## Your goal
Produce as output only the lines below starting at the line with "Strings are ASCII." and continuing through the line with "An annotation that", each one exactly as written.

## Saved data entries
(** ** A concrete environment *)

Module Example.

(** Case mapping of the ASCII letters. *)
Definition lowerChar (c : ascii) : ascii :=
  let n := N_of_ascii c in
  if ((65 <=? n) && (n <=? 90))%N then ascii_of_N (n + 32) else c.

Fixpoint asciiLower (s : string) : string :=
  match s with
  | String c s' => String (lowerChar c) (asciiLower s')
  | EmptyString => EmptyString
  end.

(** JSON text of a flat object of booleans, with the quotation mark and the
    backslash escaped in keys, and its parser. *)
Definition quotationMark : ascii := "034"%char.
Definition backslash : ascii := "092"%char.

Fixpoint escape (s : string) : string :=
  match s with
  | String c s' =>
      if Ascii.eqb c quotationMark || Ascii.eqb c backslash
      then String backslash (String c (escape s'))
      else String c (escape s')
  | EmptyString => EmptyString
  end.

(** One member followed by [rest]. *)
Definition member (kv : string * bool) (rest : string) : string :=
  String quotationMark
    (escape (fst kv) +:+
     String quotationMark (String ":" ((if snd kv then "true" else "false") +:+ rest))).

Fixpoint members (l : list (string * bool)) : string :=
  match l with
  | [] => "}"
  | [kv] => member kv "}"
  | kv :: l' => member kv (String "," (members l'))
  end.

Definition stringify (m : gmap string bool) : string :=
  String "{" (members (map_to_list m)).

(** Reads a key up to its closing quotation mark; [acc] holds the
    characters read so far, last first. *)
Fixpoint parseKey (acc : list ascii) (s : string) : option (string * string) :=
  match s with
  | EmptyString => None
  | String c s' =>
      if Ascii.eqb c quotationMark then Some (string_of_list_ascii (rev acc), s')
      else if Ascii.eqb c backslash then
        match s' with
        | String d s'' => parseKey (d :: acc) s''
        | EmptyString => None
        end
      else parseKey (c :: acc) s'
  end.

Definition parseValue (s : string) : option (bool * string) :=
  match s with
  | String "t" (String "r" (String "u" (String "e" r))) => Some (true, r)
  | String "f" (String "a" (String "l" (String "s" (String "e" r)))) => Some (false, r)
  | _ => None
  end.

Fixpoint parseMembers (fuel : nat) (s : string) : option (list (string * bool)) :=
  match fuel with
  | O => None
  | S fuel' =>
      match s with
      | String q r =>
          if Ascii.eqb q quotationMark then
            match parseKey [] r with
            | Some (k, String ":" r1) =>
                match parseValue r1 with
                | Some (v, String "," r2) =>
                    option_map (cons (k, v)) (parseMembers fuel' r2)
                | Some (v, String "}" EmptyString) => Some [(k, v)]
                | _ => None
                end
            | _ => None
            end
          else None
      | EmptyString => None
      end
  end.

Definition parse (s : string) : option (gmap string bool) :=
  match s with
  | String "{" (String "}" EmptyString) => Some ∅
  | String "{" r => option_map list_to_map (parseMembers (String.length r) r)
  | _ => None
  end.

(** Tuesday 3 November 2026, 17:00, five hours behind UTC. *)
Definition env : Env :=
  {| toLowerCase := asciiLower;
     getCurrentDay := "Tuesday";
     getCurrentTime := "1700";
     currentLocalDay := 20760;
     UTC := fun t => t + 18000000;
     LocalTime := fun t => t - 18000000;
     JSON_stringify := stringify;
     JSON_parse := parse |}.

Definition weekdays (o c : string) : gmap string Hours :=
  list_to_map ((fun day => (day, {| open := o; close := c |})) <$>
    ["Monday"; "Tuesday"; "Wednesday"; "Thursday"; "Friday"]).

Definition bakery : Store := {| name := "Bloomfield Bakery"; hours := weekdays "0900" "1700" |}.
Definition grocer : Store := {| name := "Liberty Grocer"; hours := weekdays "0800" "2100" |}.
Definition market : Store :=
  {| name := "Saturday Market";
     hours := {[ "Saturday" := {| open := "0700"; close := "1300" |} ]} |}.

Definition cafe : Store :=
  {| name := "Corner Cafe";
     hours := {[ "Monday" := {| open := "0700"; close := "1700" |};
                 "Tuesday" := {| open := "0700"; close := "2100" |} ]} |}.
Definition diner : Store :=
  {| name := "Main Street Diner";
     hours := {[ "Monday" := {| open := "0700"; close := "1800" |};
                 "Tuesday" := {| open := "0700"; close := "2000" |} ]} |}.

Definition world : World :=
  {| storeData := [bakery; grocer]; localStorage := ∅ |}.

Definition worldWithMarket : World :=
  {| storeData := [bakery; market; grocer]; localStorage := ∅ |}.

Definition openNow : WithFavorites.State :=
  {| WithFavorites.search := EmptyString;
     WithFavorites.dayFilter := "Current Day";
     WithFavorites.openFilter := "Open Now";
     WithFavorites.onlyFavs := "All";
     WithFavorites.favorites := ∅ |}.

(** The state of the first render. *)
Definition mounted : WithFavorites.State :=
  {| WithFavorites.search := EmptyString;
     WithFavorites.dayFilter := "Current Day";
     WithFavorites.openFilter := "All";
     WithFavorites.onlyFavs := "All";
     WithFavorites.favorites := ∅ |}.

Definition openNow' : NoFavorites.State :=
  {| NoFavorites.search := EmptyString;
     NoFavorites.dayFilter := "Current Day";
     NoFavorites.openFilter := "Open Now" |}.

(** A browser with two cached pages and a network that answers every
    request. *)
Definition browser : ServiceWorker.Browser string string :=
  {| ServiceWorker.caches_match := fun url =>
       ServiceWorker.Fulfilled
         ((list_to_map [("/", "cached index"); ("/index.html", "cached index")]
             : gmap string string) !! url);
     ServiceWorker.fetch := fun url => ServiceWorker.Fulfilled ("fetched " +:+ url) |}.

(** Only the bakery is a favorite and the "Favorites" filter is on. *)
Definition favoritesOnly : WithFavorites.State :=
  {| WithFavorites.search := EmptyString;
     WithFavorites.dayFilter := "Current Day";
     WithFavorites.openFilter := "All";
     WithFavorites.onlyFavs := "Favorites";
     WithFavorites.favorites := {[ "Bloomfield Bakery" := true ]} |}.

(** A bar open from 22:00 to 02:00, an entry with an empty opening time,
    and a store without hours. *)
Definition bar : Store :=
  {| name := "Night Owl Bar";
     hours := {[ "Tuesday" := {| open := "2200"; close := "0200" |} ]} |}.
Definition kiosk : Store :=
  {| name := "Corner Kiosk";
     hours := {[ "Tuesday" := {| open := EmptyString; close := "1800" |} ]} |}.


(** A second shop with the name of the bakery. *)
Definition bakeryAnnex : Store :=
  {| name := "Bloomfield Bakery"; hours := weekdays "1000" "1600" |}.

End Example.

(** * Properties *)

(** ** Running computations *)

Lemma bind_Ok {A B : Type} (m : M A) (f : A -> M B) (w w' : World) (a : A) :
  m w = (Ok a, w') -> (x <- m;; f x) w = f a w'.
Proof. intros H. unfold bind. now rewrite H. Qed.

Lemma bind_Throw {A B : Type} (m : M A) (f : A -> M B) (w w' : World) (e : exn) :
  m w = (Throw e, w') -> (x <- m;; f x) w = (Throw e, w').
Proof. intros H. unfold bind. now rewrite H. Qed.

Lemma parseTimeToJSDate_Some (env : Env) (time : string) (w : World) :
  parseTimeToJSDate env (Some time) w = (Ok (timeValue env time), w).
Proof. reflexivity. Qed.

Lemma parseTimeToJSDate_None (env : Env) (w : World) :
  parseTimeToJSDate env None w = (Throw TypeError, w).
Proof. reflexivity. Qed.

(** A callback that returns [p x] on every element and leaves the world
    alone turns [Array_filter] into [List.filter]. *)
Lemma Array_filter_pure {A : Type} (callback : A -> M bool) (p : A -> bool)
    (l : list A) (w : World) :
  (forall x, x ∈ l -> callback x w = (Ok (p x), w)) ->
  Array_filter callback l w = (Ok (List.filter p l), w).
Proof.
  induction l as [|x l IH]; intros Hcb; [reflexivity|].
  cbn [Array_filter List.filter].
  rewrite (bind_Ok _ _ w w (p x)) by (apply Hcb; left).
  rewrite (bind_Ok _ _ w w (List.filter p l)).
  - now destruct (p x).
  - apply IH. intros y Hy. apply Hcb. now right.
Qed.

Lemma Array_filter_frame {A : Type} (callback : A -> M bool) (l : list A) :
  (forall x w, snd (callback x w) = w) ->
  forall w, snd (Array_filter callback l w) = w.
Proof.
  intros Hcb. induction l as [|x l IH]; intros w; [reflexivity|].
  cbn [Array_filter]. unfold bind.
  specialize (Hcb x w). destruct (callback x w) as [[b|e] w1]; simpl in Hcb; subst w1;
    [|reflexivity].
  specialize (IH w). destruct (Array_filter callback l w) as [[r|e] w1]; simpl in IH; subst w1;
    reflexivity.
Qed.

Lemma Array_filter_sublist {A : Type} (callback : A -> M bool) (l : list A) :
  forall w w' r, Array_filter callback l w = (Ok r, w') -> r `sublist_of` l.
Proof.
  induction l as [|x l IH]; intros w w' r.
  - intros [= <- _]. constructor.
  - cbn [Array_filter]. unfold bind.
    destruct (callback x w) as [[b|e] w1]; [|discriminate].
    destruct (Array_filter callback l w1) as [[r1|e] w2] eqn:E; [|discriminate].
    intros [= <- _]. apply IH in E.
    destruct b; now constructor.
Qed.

---

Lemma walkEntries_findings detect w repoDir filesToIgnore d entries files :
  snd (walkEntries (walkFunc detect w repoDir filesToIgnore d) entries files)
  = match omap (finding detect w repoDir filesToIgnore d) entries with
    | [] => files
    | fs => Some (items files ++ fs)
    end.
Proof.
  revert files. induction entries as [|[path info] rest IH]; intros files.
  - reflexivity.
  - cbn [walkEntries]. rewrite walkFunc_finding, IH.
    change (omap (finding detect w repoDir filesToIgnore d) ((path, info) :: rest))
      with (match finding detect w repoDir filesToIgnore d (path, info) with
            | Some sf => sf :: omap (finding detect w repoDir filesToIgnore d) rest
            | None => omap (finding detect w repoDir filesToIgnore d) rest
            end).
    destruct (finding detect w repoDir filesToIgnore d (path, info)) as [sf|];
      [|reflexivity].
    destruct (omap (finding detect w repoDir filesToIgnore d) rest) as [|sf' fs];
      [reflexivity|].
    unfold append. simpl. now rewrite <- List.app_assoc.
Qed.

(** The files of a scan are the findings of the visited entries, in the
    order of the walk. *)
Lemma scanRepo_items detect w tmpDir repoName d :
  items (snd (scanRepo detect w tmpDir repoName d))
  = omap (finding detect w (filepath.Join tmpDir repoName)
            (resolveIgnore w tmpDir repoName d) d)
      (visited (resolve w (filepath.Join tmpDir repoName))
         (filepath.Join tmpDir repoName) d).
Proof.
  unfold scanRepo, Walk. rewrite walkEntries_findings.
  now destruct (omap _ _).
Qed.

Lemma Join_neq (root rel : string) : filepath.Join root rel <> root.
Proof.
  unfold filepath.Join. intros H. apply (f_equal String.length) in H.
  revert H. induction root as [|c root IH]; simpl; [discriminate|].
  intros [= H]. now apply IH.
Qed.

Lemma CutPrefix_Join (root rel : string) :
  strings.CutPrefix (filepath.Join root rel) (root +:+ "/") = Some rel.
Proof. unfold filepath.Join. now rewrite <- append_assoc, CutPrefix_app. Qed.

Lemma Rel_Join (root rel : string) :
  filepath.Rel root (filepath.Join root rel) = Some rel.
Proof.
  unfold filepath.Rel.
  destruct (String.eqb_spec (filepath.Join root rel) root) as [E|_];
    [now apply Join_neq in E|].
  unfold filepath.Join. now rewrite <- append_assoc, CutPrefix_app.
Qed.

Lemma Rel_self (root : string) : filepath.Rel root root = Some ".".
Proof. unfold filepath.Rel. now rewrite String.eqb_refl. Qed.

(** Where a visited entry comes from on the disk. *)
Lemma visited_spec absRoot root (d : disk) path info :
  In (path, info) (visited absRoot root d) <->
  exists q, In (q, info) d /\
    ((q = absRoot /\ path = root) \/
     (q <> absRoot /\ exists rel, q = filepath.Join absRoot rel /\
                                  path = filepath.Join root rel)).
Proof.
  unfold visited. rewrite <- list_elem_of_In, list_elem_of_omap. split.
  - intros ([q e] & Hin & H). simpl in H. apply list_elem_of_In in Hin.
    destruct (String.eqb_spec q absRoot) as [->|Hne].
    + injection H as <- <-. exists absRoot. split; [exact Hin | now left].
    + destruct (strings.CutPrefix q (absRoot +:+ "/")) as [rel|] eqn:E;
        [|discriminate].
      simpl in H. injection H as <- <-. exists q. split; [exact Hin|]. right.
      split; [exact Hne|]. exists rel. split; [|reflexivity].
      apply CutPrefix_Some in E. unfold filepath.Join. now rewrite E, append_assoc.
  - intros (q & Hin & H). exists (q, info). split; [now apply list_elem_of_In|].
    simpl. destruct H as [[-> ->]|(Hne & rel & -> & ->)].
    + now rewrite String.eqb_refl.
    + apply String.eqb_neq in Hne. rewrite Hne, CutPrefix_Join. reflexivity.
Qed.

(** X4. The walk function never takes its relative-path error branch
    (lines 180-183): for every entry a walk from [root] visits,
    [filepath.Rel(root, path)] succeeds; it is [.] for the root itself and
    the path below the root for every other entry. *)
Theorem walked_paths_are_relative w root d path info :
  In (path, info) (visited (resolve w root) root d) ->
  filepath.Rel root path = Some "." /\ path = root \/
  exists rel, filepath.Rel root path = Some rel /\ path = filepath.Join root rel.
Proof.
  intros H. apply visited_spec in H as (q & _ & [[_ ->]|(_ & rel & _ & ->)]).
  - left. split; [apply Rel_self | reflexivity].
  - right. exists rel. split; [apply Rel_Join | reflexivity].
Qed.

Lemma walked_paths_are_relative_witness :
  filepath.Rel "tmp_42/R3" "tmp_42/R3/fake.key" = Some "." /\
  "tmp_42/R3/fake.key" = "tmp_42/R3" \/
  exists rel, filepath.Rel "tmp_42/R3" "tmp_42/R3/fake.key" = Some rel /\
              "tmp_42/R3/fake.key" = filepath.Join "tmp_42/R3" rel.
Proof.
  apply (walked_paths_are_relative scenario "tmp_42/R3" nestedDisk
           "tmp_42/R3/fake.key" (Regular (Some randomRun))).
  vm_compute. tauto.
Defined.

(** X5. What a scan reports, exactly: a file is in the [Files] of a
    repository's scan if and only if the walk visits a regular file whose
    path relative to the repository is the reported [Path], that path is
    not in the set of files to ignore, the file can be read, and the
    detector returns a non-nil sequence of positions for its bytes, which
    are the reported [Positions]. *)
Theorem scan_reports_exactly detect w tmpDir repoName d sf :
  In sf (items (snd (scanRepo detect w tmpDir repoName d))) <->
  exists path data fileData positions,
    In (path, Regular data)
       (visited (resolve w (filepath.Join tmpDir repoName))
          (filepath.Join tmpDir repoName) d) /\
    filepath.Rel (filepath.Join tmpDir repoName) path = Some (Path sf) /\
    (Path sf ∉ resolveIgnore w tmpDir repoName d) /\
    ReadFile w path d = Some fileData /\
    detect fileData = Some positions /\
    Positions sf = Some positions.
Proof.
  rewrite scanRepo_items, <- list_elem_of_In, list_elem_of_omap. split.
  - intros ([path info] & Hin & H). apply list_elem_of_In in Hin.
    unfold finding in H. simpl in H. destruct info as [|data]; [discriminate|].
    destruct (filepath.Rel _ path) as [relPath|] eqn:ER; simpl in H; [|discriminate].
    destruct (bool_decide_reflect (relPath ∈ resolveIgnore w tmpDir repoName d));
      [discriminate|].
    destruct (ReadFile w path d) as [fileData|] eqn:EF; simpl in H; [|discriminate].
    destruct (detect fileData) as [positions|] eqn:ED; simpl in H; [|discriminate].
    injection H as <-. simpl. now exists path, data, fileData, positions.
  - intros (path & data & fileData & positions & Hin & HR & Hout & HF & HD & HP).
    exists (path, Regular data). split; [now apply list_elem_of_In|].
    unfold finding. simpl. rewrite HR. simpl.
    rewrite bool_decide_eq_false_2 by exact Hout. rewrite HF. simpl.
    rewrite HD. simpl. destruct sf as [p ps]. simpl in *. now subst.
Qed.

* * *

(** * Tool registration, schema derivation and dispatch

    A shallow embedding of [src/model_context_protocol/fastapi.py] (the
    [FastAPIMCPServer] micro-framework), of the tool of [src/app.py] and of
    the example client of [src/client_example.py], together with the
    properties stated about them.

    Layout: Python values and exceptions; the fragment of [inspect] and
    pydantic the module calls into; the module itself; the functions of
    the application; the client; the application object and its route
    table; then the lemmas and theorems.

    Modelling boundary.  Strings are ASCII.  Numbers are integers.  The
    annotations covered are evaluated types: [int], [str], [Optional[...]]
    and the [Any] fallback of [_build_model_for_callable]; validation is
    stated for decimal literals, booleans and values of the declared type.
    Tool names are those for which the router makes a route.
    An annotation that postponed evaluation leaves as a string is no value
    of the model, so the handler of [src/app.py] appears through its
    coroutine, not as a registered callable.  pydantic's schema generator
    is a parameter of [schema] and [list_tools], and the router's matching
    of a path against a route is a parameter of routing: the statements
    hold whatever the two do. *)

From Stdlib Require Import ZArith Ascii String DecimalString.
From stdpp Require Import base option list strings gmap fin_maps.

## Task result
    Modelling boundary.  Strings are ASCII.  Numbers are integers.  The
    annotations covered are evaluated types: [int], [str], [Optional[...]]
    and the [Any] fallback of [_build_model_for_callable]; validation is
    stated for decimal literals, booleans and values of the declared type.
    Tool names are those for which the router makes a route.
    An annotation that postponed evaluation leaves as a string is no value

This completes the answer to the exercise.